It’s either going to be the laughter, the narcoleptic dog, or the broken toilet cover. I don’t know which, but I’m leaning toward making it all three. I didn’t know her well, but somehow, I think she’d find the combination appropriate.Her name was Duffie. I met her once.
The progression was thus: Jeff invoked spousal rights, thus ensuring I went to his ten-year high school reunion, which I was absolutely certain I would hate. As luck, fate, and reunions would have it, we sat at the table with Samantha, one of Jeff’s closer high school friends. As we sat at the back table, merrily snarking our way through the dinner, Jeff and Samantha flipped through the pages of the book to find out what had happened to everyone else.
Jeff pointed to a photo of a woman I didn’t know and said, “You really have to meet Duffie.” He read through her biography and said, “Well, she hasn’t changed a bit … and she’s living in Huntsville? Oh, we’ve got to meet up.” He looked at her bio and said, “Trauma nurse? I wouldn’t have guessed it, but somehow that just sounds right.”
When we got home, the reconnection was made. Phone calls were exchanged, and we made a date for the three of us to have dinner at Tim’s.
Don’t worry. I’m getting to the part about the broken toilet cover.
Within about thirty seconds of meeting Duffie, I knew why Jeff had liked her. He liked her for the same reason he liked me: because you could sit opposite her at a dinner table knowing that you could not possibly predict what she would say next. She didn’t say funny things; she was funny. (An intrinsic difference that not everyone, even comedians, grasp, and I envy.)
By the end of the dinner we’d come up with eventual plans to meet her new husband (“Be gentle, Jeff, he barely knows me!”) and heard plenty of tales of Narkle, the really and truly narcoleptic dog. I also knew she was the kind of trauma nurse I’d want to have working on me in a crisis: “I’ll save your life. Just don’t ask me to hold your hand afterwards” - the kind of person who would watch a local news broadcast just so she’d know what kind of night she was in for.
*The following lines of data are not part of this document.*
(** An answer that no later attempt can change. *)
Definition lasting (a : Answer) : bool :=
  match a with
  | Rejected permanent _ => permanent
  | HttpStatus n => negb (is_success a || (n =? 408) || (n =? 429) || ((500 <=? n) && (n <? 600)))
  | _ => false
  end.

(** What an action makes of an answer. *)
Definition outcome (a : Answer) (e : option SendError) : Prop :=
  match e with
  | None => is_success a = true
  | Some (Retry _) => is_success a = false
  | Some (Permanent _) => is_success a = false /\ lasting a = true
  | Some Dropped => False
  end.

Lemma outcome_retry label q w : outcome (answers w 0) (send_or_retry label q w).1 /\
  (send_or_retry label q w).2 = (request q w).2.
Proof. unfold send_or_retry. simpl. by destruct (is_success (answers w 0)) eqn:Hs. Qed.

Lemma outcome_checked q w : outcome (answers w 0) (send_checked q w).1 /\ (send_checked q w).2 = (request q w).2.
Proof.
  unfold send_checked. simpl. split; [|done]. destruct (is_success (answers w 0)) eqn:Hs; [done|].
  by destruct (answers w 0) as [| |[] ?|].
Qed.

Lemma outcome_rest ctx method url headers ct body map w : enable_private_net ctx = true ->
  outcome (answers w 0) (execute_rest_request ctx method url headers ct body map w).1 /\
  (execute_rest_request ctx method url headers ct body map w).2
    = (request (HttpSend (http_method method) url ((fun h => (h.1, resolve h.2 map)) <$> headers) ct body) w).2.
Proof.
  intros Hnet. unfold execute_rest_request. rewrite Hnet. simpl. split; [|done].
  destruct (answers w 0) as [|n|p m|pe] eqn:Ha; try done.
  destruct (is_success (HttpStatus n)) eqn:Hs; [done|].
  destruct ((n =? 408) || (n =? 429) || ((500 <=? n) && (n <? 600))) eqn:Hr; [done|]. split; [done|].
  unfold lasting. rewrite Hs. simpl. by rewrite Hr.
Qed.

(** The single request and what becomes of its answer. *)
Lemma send_action_target ctx rt q output files w : target ctx (action rt) = Some q -> plain output ->
  exists e, send_action rt output None ctx files w = (e, ready rt, files, (request (q output) w).2) /\ outcome (answers w 0) e.
Proof.
  intros Hq Hp. unfold plain in Hp. unfold send_action, ready.
  assert (Hgo : forall rt' (s : option SendError * World), outcome (answers w 0) s.1 /\ s.2 = (request (q output) w).2 ->
    exists e, without_files rt' files s = (e, rt', files, (request (q output) w).2) /\ outcome (answers w 0) e).
  { intros rt' [e w'] [Ho Hw]. simpl in Ho, Hw. subst w'. by exists e. }
  destruct (action rt) as [| | |url method headers body_type template opts fmt delimiter|config template opts fmt delimiter| | | | | | | | | | | |];
    simpl in Hq; try discriminate.
  - destruct (enable_private_net ctx) eqn:Hnet; [|done]. simpl in Hq. destruct (bool_decide (url = "")) eqn:Hu; [done|].
    simpl in Hq. injection Hq as <-. apply Hgo. unfold send_rest, send_texts, rest_content. cbn [default]. rewrite Hu, Hp.
    destruct (_ || _); [by apply outcome_rest|]. destruct (is_delimited fmt opts); by apply outcome_rest.
  - destruct (mqtt_config_error config) eqn:He; [done|]. injection Hq as <-. 
    replace (if mqtt_ready rt then None else None) with (@None string) by (by destruct (mqtt_ready rt)).
    apply Hgo. unfold send_mqtt, mqtt_content. rewrite Hp.
    destruct template; [apply outcome_retry|]. by destruct (data output !! "__raw_error__") as [[]|]; apply outcome_retry.
  - injection Hq as <-. apply Hgo. unfold send_texts. rewrite Hp. apply outcome_retry.
  - injection Hq as <-. apply Hgo. unfold send_texts. rewrite Hp. apply outcome_retry.
  - injection Hq as <-. apply Hgo. unfold send_texts. rewrite Hp. apply outcome_retry.
  - injection Hq as <-. apply Hgo. apply outcome_retry.
  - injection Hq as <-. apply Hgo. unfold send_texts. rewrite Hp. apply outcome_retry.
  - injection Hq as <-. apply Hgo. unfold send_texts. rewrite Hp. apply outcome_retry.
  - injection Hq as <-. apply Hgo. unfold write_rows. rewrite Hp. apply outcome_checked.
  - injection Hq as <-. apply Hgo. unfold write_rows. rewrite Hp. apply outcome_checked.
  - injection Hq as <-. apply Hgo. unfold write_batch. rewrite Hp. apply outcome_checked.
  - injection Hq as <-. apply Hgo. apply outcome_checked.
Qed.

(** ** What a step does *)

(** The records delivered, refused for good and dropped from the cache by a step that
    [new] records arrive in; [out] and [failed_count] is what the counters have moved by.  In
    order, when the cache comes first, pages are written, and no refusal is lasting. *)
Definition in_order (c : SinkCache StreamRecord) (w : World) : Prop :=
  priority (cfg c) = CacheFirst /\ write_faults (fs c) = [] /\ forall i, lasting (answers w i) = false.

Record effect (q : StreamRecord -> Request) (c : SinkCache StreamRecord) (w : World) (new : list StreamRecord)
    (c' : SinkCache StreamRecord) (w' : World) (delivered failed lost : list StreamRecord) (out failed_count : Z) : Prop := {
  eff_cfg : cfg c' = cfg c;
  eff_accepted : accepted w' = accepted w ++ map q delivered;
  eff_answers : exists k, forall i, answers w' i = answers w (k + i)%nat;
  eff_perm : (delivered ++ failed ++ contents c') ++ lost ≡ₚ contents c ++ new;
  eff_dropped : dropped c' = dropped c + len lost;
  eff_failed : (forall i, lasting (answers w i) = false) -> failed = [];
  eff_moved : moved (counters (dlq_state w)) (counters (dlq_state w')) out failed_count (len lost);
  eff_order : in_order c w -> write_faults (fs c') = [] /\ (delivered ++ contents c') `sublist_of` (contents c ++ new);
}.

Lemma step_refl q c w : effect q c w [] c w [] [] [] 0 0.
Proof.
  split; simpl; rewrite ?app_nil_r; try done.
  - by exists 0%nat.
  - unfold len. simpl. lia.
  - apply moved_refl.
  - by intros (_ & Hf & _).
Qed.

Lemma in_order_effect q c w new c' w' del failed lost o f : effect q c w new c' w' del failed lost o f ->
  in_order c w -> in_order c' w'.
Proof.
  intros He (Hp & Hf & Hl). destruct (eff_order _ _ _ _ _ _ _ _ _ _ _ He) as [Hf' _]; [done|].
  destruct (eff_answers _ _ _ _ _ _ _ _ _ _ _ He) as [k Hk]. rewrite <- (eff_cfg _ _ _ _ _ _ _ _ _ _ _ He) in Hp.
  split_and!; [done|done|]. intros i. by rewrite Hk.
Qed.

Lemma step_trans q c w n1 c1 w1 d1 f1 l1 o1 x1 n2 c2 w2 d2 f2 l2 o2 x2 :
  effect q c w n1 c1 w1 d1 f1 l1 o1 x1 -> effect q c1 w1 n2 c2 w2 d2 f2 l2 o2 x2 ->
  effect q c w (n1 ++ n2) c2 w2 (d1 ++ d2) (f1 ++ f2) (l1 ++ l2) (o1 + o2) (x1 + x2).
Proof.
  intros He1 He2. pose proof (in_order_effect _ _ _ _ _ _ _ _ _ _ _ He1) as Hin.
  destruct He1 as [Hc1 Ha1 [k1 Hk1] Hp1 Hd1 Hf1 Hm1 Ho1], He2 as [Hc2 Ha2 [k2 Hk2] Hp2 Hd2 Hf2 Hm2 Ho2]. split.
  - congruence.
  - by rewrite Ha2, Ha1, map_app, app_assoc.
  - exists (k1 + k2)%nat. intros i. by rewrite Hk2, Hk1, Nat.add_assoc.
  - rewrite (app_assoc (contents c)), <- Hp1, <- !app_assoc. apply Permutation_app_head.
    rewrite (Permutation_app_comm l1 n2), (app_assoc (contents c1)), <- Hp2, <- !app_assoc.
    rewrite (app_assoc d2 f1), (Permutation_app_comm d2 f1), <- !app_assoc. do 4 apply Permutation_app_head.
    apply Permutation_app_comm.
  - rewrite Hd2, Hd1. rewrite len_app. lia.
  - intros Hl. rewrite (Hf1 Hl), (Hf2 (fun i => eq_trans (f_equal lasting (Hk1 i)) (Hl (k1 + i)%nat))). done.
  - rewrite len_app. by eapply moved_trans.
  - intros Ho. destruct (Ho1 Ho) as [Hw1 Hs1], (Ho2 (Hin Ho)) as [Hw2 Hs2]. split; [done|].
    rewrite <- app_assoc. etrans; [apply sublist_app; [done|exact Hs2]|]. rewrite !app_assoc. by apply sublist_app.
Qed.

(** A record goes into the cache. *)
Lemma effect_push q r c w w' : cache_ok c -> (forall i, answers w' i = answers w i) \/ (forall i, answers w' i = answers w (S i)) ->
  accepted w' = accepted w ->
  exists lost, cache_ok (push r c) /\ dropped (push r c) = dropped c + len lost /\
    (moved (counters (dlq_state w)) (counters (dlq_state w')) 0 0 (len lost) ->
     effect q c w [r] (push r c) w' [] [] lost 0 0).
Proof.
  intros Hok Hans Hacc. destruct (push_any r c Hok) as (Hok' & lost & Hp & Hd). exists lost. split_and!; [done|done|].
  intros Hm. split; simpl; try done.
  - apply cfg_push.
  - by rewrite app_nil_r.
  - destruct Hans as [Hans|Hans]; [by exists 0%nat|by exists 1%nat].
  - intros (_ & Hf & _). destruct (push_ok r c Hok Hf) as (_ & Hf' & Hs%fifo_step_sublist). by destruct Hs.
Qed.

(** ** Live records *)

(** An action with a cache that makes one request for a record, and resends it unchanged. *)
Record cached_action (ctx : SinkContext) (q : StreamRecord -> Request) (rt : ActionRuntime) (c : SinkCache StreamRecord) : Prop := {
  ca_cache : cache rt = Some c;
  ca_ok : cache_ok c;
  ca_target : target ctx (action rt) = Some q;
  ca_live : batching_opts (action rt) = None;
  ca_copy : indicator_field (cfg c) = None /\ destination (cfg c) = None;
  ca_reported : reported_dropped rt = dropped c;
  ca_buffer : batch_buffer rt = [];
}.

Lemma action_ready rt : action (ready rt) = action rt.
Proof. unfold ready. by case_match. Qed.
Lemma cache_ready rt : cache (ready rt) = cache rt.
Proof. unfold ready. by case_match. Qed.
Lemma reported_ready rt : reported_dropped (ready rt) = reported_dropped rt.
Proof. unfold ready. by case_match. Qed.

Lemma buffer_ready rt : batch_buffer (ready rt) = batch_buffer rt.
Proof. unfold ready. by case_match. Qed.

Lemma cached_action_ready ctx q rt c : cached_action ctx q rt c -> cached_action ctx q (ready rt) c.
Proof. intros [? ? ? ? ? ? ?]. split; by rewrite ?action_ready, ?cache_ready, ?reported_ready, ?buffer_ready. Qed.

(** The record is cached, and what the cache dropped for it is counted. *)
Lemma queue_effect ctx q rt c r w w1 : cached_action ctx q rt c -> 
  accepted w1 = accepted w -> (forall i, answers w1 i = answers w i) \/ (forall i, answers w1 i = answers w (S i)) ->
  moved (counters (dlq_state w)) (counters (dlq_state w1)) 0 0 0 ->
  exists lost, let '(rt', w') := sync_cache_drops (set_cache (Some (push r c)) rt) w1 in
    cached_action ctx q rt' (push r c) /\ effect q c w [r] (push r c) w' [] [] lost 0 0.
Proof.
  intros [Hc Hok Ht Hb Hcopy Hrep Hbuf] Hacc Hans Hm.
  assert (Hle : exists lost : list StreamRecord, dropped (push r c) = dropped c + len lost).
  { destruct (push_any r c Hok) as (_ & lost & _ & Hd). by exists lost. }
  destruct Hle as [l0 Hl0]. pose proof (len_nonneg l0).
  destruct (quiet_sync (set_cache (Some (push r c)) rt) (push r c) w1 eq_refl) as [(Hq1 & Hq2 & Hq3) Hrt]; [simpl; lia|].
  destruct (sync_cache_drops _ w1) as [rt' w'] eqn:Hs. simpl in *. subst rt'.
  destruct (effect_push q r c w w' Hok) as (lost & Hok' & Hd & He); [|by rewrite Hq1|].
  { destruct Hans as [Hans|Hans]; [left|right]; intros i; by rewrite Hq2, Hans. }
  exists lost. split.
  - split; simpl; try done. by rewrite cfg_push.
  - apply He. replace (len lost) with (0 + (dropped (push r c) - reported_dropped rt)) by lia. by eapply (moved_trans _ _ _ 0 0 0 0 0).
Qed.

Lemma answers_request q w i : answers (request q w).2 i = answers w (S i).
Proof. done. Qed.

Lemma accepted_request q w : accepted (request q w).2 = if is_success (answers w 0) then accepted w ++ [q] else accepted w.
Proof. done. Qed.

(** What becomes of a live record. *)
Definition handled (d : Delivery) (r : StreamRecord) (delivered failed : list StreamRecord) : Prop :=
  match d with
  | Delivered => delivered = [r] /\ failed = []
  | Cached => delivered = [] /\ failed = []
  | Failed => delivered = [] /\ failed = [r]
  end.

Lemma report_request e q w : quiet (request q w).2 (report_send_error e (request q w).2) 0 0 0.
Proof. apply quiet_report. Qed.

Lemma sent_effect q c w r : cache_ok c -> is_success (answers w 0) = true ->
  (priority (cfg c) = CacheFirst -> contents c = []) ->
  effect q c w [r] c (request (q r) w).2 [r] [] [] 0 0.
Proof.
  intros Hok Hs Hfirst. split; simpl; try done.
  - by rewrite Hs.
  - by exists 1%nat.
  - rewrite app_nil_r. by rewrite Permutation_app_comm.
  - unfold len. simpl. lia.
  - apply moved_refl.
  - intros (Hp & Hf & _). split; [done|]. by rewrite (Hfirst Hp).
Qed.

Lemma failed_effect q c w w' r : cache_ok c -> lasting (answers w 0) = true -> accepted w' = accepted w ->
  (forall i, answers w' i = answers w (S i)) -> moved (counters (dlq_state w)) (counters (dlq_state w')) 0 0 0 ->
  effect q c w [r] c w' [] [r] [] 0 0.
Proof.
  intros Hok Hl Hacc Hans Hm. split; simpl; try done.
  - by rewrite app_nil_r.
  - by exists 1%nat.
  - rewrite app_nil_r. by rewrite Permutation_cons_append.
  - unfold len. simpl. lia.
  - intros Hno. by rewrite Hno in Hl.
  - intros (_ & _ & Hno). by rewrite Hno in Hl.
Qed.

Lemma send_live_effect ctx q rt c r files w : cached_action ctx q rt c -> plain r ->
  (priority (cfg c) = CacheFirst -> contents c = []) ->
  exists d rt' c' w' del failed lost, send_live rt r ctx files w = (d, rt', files, w') /\ cached_action ctx q rt' c' /\
    effect q c w [r] c' w' del failed lost 0 0 /\ handled d r del failed.
Proof.
  intros Hca Hp Hfirst. unfold send_live.
  destruct (send_action_target ctx rt q r files w (ca_target _ _ _ _ Hca) Hp) as (e & -> & Ho).
  pose proof (cached_action_ready _ _ _ _ Hca) as Hca'. pose proof (ca_cache _ _ _ _ Hca') as Hcache.
  set (w1 := (request (q r) w).2).
  assert (Hcached : forall err, is_success (answers w 0) = false -> exists rt' c' w' del failed lost,
    sync_cache_drops (set_cache (Some (push r c)) (ready rt)) (report_send_error err w1) = (rt', w') /\ cached_action ctx q rt' c' /\
    effect q c w [r] c' w' del failed lost 0 0 /\ handled Cached r del failed).
  { intros err Hs. destruct (report_request err (q r) w) as (Hq1 & Hq2 & Hq3). fold w1 in Hq1, Hq2, Hq3.
    assert (Hacc : accepted w1 = accepted w) by (unfold w1; by rewrite accepted_request, Hs).
    destruct (queue_effect ctx q (ready rt) c r w (report_send_error err w1)) as [lost Hq]; [done|by rewrite Hq1| |done|].
    { right. intros i. by rewrite Hq2. }
    destruct (sync_cache_drops _ _) as [rt' w'] eqn:Hs'. destruct Hq as [Hq Hq'].
    exists rt', (push r c), w', [], [], lost. by split_and!. }
  assert (Hfail : forall err, is_success (answers w 0) = false -> lasting (answers w 0) = true ->
    effect q c w [r] c (route_failure (ready rt) r err ctx (report_send_error err w1)) [] [r] [] 0 0).
  { intros err Hs Hl. destruct (report_request err (q r) w) as (Hq1 & Hq2 & Hq3). fold w1 in Hq1, Hq2, Hq3.
    destruct (quiet_route (ready rt) r err ctx (report_send_error err w1)) as (Hr1 & Hr2 & Hr3).
    apply failed_effect; [by destruct Hca|done| | |].
    - rewrite Hr1, Hq1. unfold w1. by rewrite accepted_request, Hs.
    - intros i. rewrite Hr2. unfold w1. by rewrite Hq2.
    - by eapply (moved_trans _ _ _ 0 0 0 0 0 0). }
  destruct e as [[m|m|]|]; simpl in Ho; [| |done|].
  - unfold after_failure. rewrite Hcache. destruct (Hcached (Retry m) Ho) as (rt' & c' & w' & del & failed & lost & Hs & Hx).
    fold w1. rewrite Hs. by exists Cached, rt', c', w', del, failed, lost.
  - destruct Ho as [Hs Hl]. unfold after_failure. fold w1.
    exists Failed, (ready rt), c, (route_failure (ready rt) r (Permanent m) ctx (report_send_error (Permanent m) w1)), [], [r], [].
    split_and!; [done|done|by apply Hfail|done].
  - exists Delivered, (ready rt), c, w1, [r], [], []. split_and!; [done|done| |done].
    apply sent_effect; [by destruct Hca|done|done].
Qed.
By the end of the dinner, I realized I should probably duck away for a few minutes; Duffie was opinionated enough to tell Jeff that she liked me - while I was sitting at the table - but I figured she might have even more interesting things to say while I was gone. Thus, I excused myself to the bathroom.
I used the toilet, and then it wouldn’t stop flushing, so like a good citizen I lifted the top of the toilet tank off to jiggle the stopper. It worked, but when I tried to put the lid back on it, it cracked into two enormous pieces with a very loud CLANG!
Or whatever noise toilet covers make when they break. Substitute your own onomatopoetic word, mmmkay?
Realizing that there was no way in the world I could possibly say “I broke your toilet” to a restaurant employee without invoking the automatic “What were you doing messing with it in the first place, moron?” reply, I washed my hands, exited the bathroom quietly, and slipped back to the table to eat crackers while Duffie told stories, wondering if the Broken Toilet Police were going to stop me before I got back to the table.
They didn’t. I am wily.
At the end of the dinner, we made tentative plans to see each other again. She said that she was going to be heading out of town soon, to go to Nashville to start working on her anesthesiologist’s degree, and that she’d get in touch with us eventually.
We got in our cars and headed home, and I turned to Jeff and said, “I see why you liked her.”
We never heard from her again.
Jeff emailed, to no avail. He called me this afternoon to say that he’d gone by the CCU unit of Huntsville Hospital with a letter, hoping that someone would be able to tell him how to get in touch with her, only to be told by someone he didn’t know that Duffie died on February 27 of this year.
We know the end result, but we don’t know what happened. I expect we’ll make phone calls to Jeff’s family, and perhaps he’ll call Samantha, to see if we can find some semblance of answers.
I ached to hear the lost, hollow tone in his voice, because I know firsthand the shock and pain required to generate it. I’ve spoken in those tones, knowing how much it hurt my friends to hear me sound that way, but being equally unable to speak as I would at any other time.
Jeff isn’t an entirely taboo subject on this website, but more often than not, I find myself unwilling to share details of our relationship. I prefer to let his continual presence speak for itself, to let friends and readers take in what I say, and imply, and to draw their own conclusions about our life together.
For me, Duffie was a funny acquaintance, a set of stories about a dog and a new husband and an extraordinarily ragtag set of siblings. For Jeff, she was more.
When faced with the loss of someone we cared about, words just never suffice.